Within the entries below, find the portion that opens with the line containing "From S2P Require Import Prelude Json." and closes with the line containing "doubles whose shortest". Retype that portion exactly and only.

------ Records ------

(* ===== verification/JsonText.v ===== *)
(** * Printed JSON and numbers

    What the formats of [protocol/] use of RapidJSON beyond a parsed tree: printing
    a value into a string, building objects member by member, and reading a number
    as a [double].  The laws of printing and reading back that round trips rely on
    are the class [RapidJsonLaws]; [coded_json] is a concrete printer and parser
    that satisfy them. *)
From stdpp Require Import countable.
From S2P Require Import Prelude Json.

(** ** Printing *)

Section Text.
Context {RJ : RapidJson}.

(** [value.Accept(writer)] followed by [std::string(sb.GetString())]. *)
Definition dump (j : json) : str := cstr (Write j).

(** A value that RapidJSON reads back as it was: integers it keeps exactly, and
    doubles whose shortest decimal form is read as the same double (its fast path
    for numbers does not promise that for all of them). *)
Fixpoint printable (j : json) : Prop :=
  match j with
  | JInt z => (- 2 ^ 63 <= z < 2 ^ 64)%Z
  | JDouble b => Parse (Write (JDouble b)) = Some (JDouble b)
  | JArray l => (fix all l := match l with [] => True | j :: l' => printable j /\ all l' end) l
  | JObject l => (fix all l := match l with [] => True | kv :: l' => printable kv.2 /\ all l' end) l
  | _ => True
  end.

Lemma printable_array l : printable (JArray l) <-> Forall printable l.
Proof.
  simpl. induction l as [|j l IH]; [split; [intros _; constructor|done]|].
  by rewrite Forall_cons, IH.
Qed.

Lemma printable_object l : printable (JObject l) <-> Forall (λ kv, printable kv.2) l.
Proof.
  simpl. induction l as [|j l IH]; [split; [intros _; constructor|done]|].
  by rewrite Forall_cons, IH.
Qed.
End Text.

(** The documented behaviour of the writer and the parser: the text of a value is on
    one line without control characters and does not begin with a blank, neither the
    empty text nor the marker that ends a stream is a document, and the text of a
    printable value is read back. *)
Class RapidJsonLaws {RJ : RapidJson} := {
  Write_line : forall j, Forall (λ c, 32 <= code c) (Write j);
  Write_first : forall j, head (Write j) <> Some " "%char;
  Parse_empty : Parse [] = None;
  Parse_marker : Parse "[DONE]" = None;
  Parse_Write : forall j, printable j -> Parse (Write j) = Some j;
}.

Section Laws.
Context `{RL : RapidJsonLaws}.

Lemma Write_no_control j c : code c < 32 -> c ∉ Write j.
Proof.
  intros Hc Hin. pose proof (Write_line j) as H. rewrite Forall_forall in H. apply H in Hin. lia.
Qed.

Lemma dump_Write j : dump j = Write j.
Proof. apply cstr_no_NUL, Write_no_control. vm_compute. lia. Qed.

Lemma Parse_dump j : printable j -> Parse (dump j) = Some j.
Proof. rewrite dump_Write. apply Parse_Write. Qed.

Lemma Write_nonempty j : printable j -> Write j <> [].
Proof. intros H E. pose proof (Parse_Write j H) as P. rewrite E, Parse_empty in P. done. Qed.

Lemma dump_nonempty j : printable j -> empty (dump j) = false.
Proof. intros H. apply empty_false. rewrite dump_Write. by apply Write_nonempty. Qed.
End Laws.

Lemma cstr_dump {RJ : RapidJson} j : cstr (dump j) = dump j.
Proof. apply cstr_idemp. Qed.

(** ** Building objects *)

(** [rj::Value(s.c_str(), alloc)]. *)
Definition jstr (s : str) : json := JString (cstr s).

(** [if (b) object.AddMember(key, value)]. *)
Definition when (b : bool) (key : str) (value : json) : list (str * json) :=
  if b then [(key, value)] else [].

Lemma find_member_app key l k :
  find_member key (l ++ k)
  = match find_member key l with Some v => Some v | None => find_member key k end.
Proof. induction l as [|[a v] l IH]; simpl; [done|]. by destruct (a =$ key). Qed.

Lemma find_member_when key b k v :
  find_member key (when b k v) = if b && (k =$ key) then Some v else None.
Proof. by destruct b; simpl; [destruct (k =$ key)|]. Qed.

(** ** Reading members *)

(** The function [get_str] each format file declares, and [member_string] of
    [converter.cpp]. *)
Definition get_str (obj : json) (key : str) : str :=
  match member obj key with Some (JString s) => cstr s | _ => [] end.

Definition bool_member (obj : json) (key : str) (default : bool) : bool :=
  match member obj key with Some (JBool b) => b | _ => default end.

Definition int_member (obj : json) (key : str) (default : Z) : Z :=
  match member obj key with
  | Some v => if IsInt v then get_int v else default
  | None => default
  end.

(** The elements of a member that is an array. *)
Definition array_member (obj : json) (key : str) : list json :=
  match member obj key with Some (JArray l) => l | _ => [] end.

(** [if (v.IsString()) out.push_back(v.GetString())], over an array. *)
Definition strings_of (l : list json) : list str :=
  omap (λ v, match v with JString s => Some (cstr s) | _ => None end) l.

(** ** [GetDouble]

    The bit pattern of the double nearest to an integer, ties to even. *)
#[local] Open Scope Z_scope.

Definition round_even (a k : Z) : Z :=
  let quotient := Z.shiftr a k in
  let rest := a mod 2 ^ k in
  let half := 2 ^ (k - 1) in
  if (half <? rest) || ((rest =? half) && Z.odd quotient) then quotient + 1 else quotient.

Definition double_of_int (z : Z) : Z :=
  let a := Z.abs z in
  if a =? 0 then 0
  else
    let e := Z.log2 a in
    let m := if e <=? 52 then Z.shiftl a (52 - e) else round_even a (e - 52) in
    (if z <? 0 then 2 ^ 63 else 0) + (e + 1023) * 2 ^ 52 + (m - 2 ^ 52).

Definition GetDouble (j : json) : Z :=
  match j with JDouble b => b | JInt z => double_of_int z | _ => 0 end.

(** [std::isfinite]. *)
Definition isfinite (bits : Z) : bool := negb ((bits / 2 ^ 52) mod 2 ^ 11 =? 2047).

Definition number_member (obj : json) (key : str) : option Z :=
  match member obj key with
  | Some v => if IsNumber v then Some (GetDouble v) else None
  | None => None
  end.

Example double_of_small :
  double_of_int 1 = 0x3FF0000000000000 /\ double_of_int (-2) = 0xC000000000000000
  /\ double_of_int (2 ^ 53 + 1) = double_of_int (2 ^ 53)
  /\ double_of_int (2 ^ 64 - 1) = 0x43F0000000000000.
Proof. vm_compute. auto. Qed.

(** ** A printer and parser with the laws

    A value is numbered, its number printed in binary. *)
#[local] Close Scope Z_scope.

Fixpoint tree_of_json (j : json) : gen_tree (() + bool + Z + Z + str) :=
  match j with
  | JNull => GenLeaf (inl (inl (inl (inl ()))))
  | JBool b => GenLeaf (inl (inl (inl (inr b))))
  | JInt z => GenLeaf (inl (inl (inr z)))
  | JDouble z => GenLeaf (inl (inr z))
  | JString s => GenLeaf (inr s)
  | JArray l => GenNode 0 (tree_of_json <$> l)
  | JObject l => GenNode 1 ((λ kv, GenNode 0 [GenLeaf (inr kv.1); tree_of_json kv.2]) <$> l)
  end.

Fixpoint json_of_tree (t : gen_tree (() + bool + Z + Z + str)) : json :=
  match t with
  | GenLeaf (inl (inl (inl (inl _)))) => JNull
  | GenLeaf (inl (inl (inl (inr b)))) => JBool b
  | GenLeaf (inl (inl (inr z))) => JInt z
  | GenLeaf (inl (inr z)) => JDouble z
  | GenLeaf (inr s) => JString s
  | GenNode 0 l => JArray (json_of_tree <$> l)
  | GenNode _ l => JObject ((λ t,
      match t with GenNode _ [GenLeaf (inr k); v] => (k, json_of_tree v) | _ => ([], JNull) end) <$> l)
  end.

Lemma json_of_tree_of_json j : json_of_tree (tree_of_json j) = j.
Proof.
  induction j as [| | | | |l IH|l IH] using json_nested_ind; simpl; try done; f_equal;
    induction IH as [|x l Hx _ IHl]; simpl; try done; f_equal; try done.
  destruct x as [k v]; simpl in *. by rewrite Hx.
Qed.

#[global] Instance tree_of_json_inj : Inj eq eq tree_of_json.
Proof. intros x y H. by rewrite <- (json_of_tree_of_json x), H, json_of_tree_of_json. Qed.

#[global] Instance json_eq_dec : EqDecision json := inj_eq_dec tree_of_json.

#[global] Instance json_countable : Countable json :=
  inj_countable' tree_of_json json_of_tree json_of_tree_of_json.

Fixpoint binary (p : positive) : str :=
  match p with
  | xH => ["1"%char]
  | xO p' => "0"%char :: binary p'
  | xI p' => "1"%char :: binary p'
  end.

Fixpoint of_binary (s : str) : option positive :=
  match s with
  | [] => None
  | [c] => if (c =? "1")%char then Some xH else None
  | c :: s' => (if (c =? "1")%char then xI else xO) <$> of_binary s'
  end.

Lemma of_binary_binary p : of_binary (binary p) = Some p.
Proof.
  induction p as [p IH|p IH|]; simpl; [| |done]; rewrite IH; by destruct (binary p) eqn:E; [destruct p|].
Qed.

Definition coded_json : RapidJson := {|
  Parse := λ s, of_binary s ≫= decode;
  Write := λ j, binary (encode j);
|}.

Lemma binary_chars p : Forall (λ c, 32 <= code c) (binary p).
Proof. induction p; repeat constructor; try done; vm_compute; lia. Qed.

#[global] Instance coded_json_laws : @RapidJsonLaws coded_json.
Proof.
  split; simpl.
  - intros j. apply binary_chars.
  - intros j. by destruct (encode j).
  - done.
  - done.
  - intros j _. by rewrite of_binary_binary; simpl; rewrite decode_encode.
Qed.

------

Response to this exercise
From S2P Require Import Prelude Json.

(** ** Printing *)

Section Text.
Context {RJ : RapidJson}.

(** [value.Accept(writer)] followed by [std::string(sb.GetString())]. *)
Definition dump (j : json) : str := cstr (Write j).

(** A value that RapidJSON reads back as it was: integers it keeps exactly, and
    doubles whose shortest decimal form is read as the same double (its fast path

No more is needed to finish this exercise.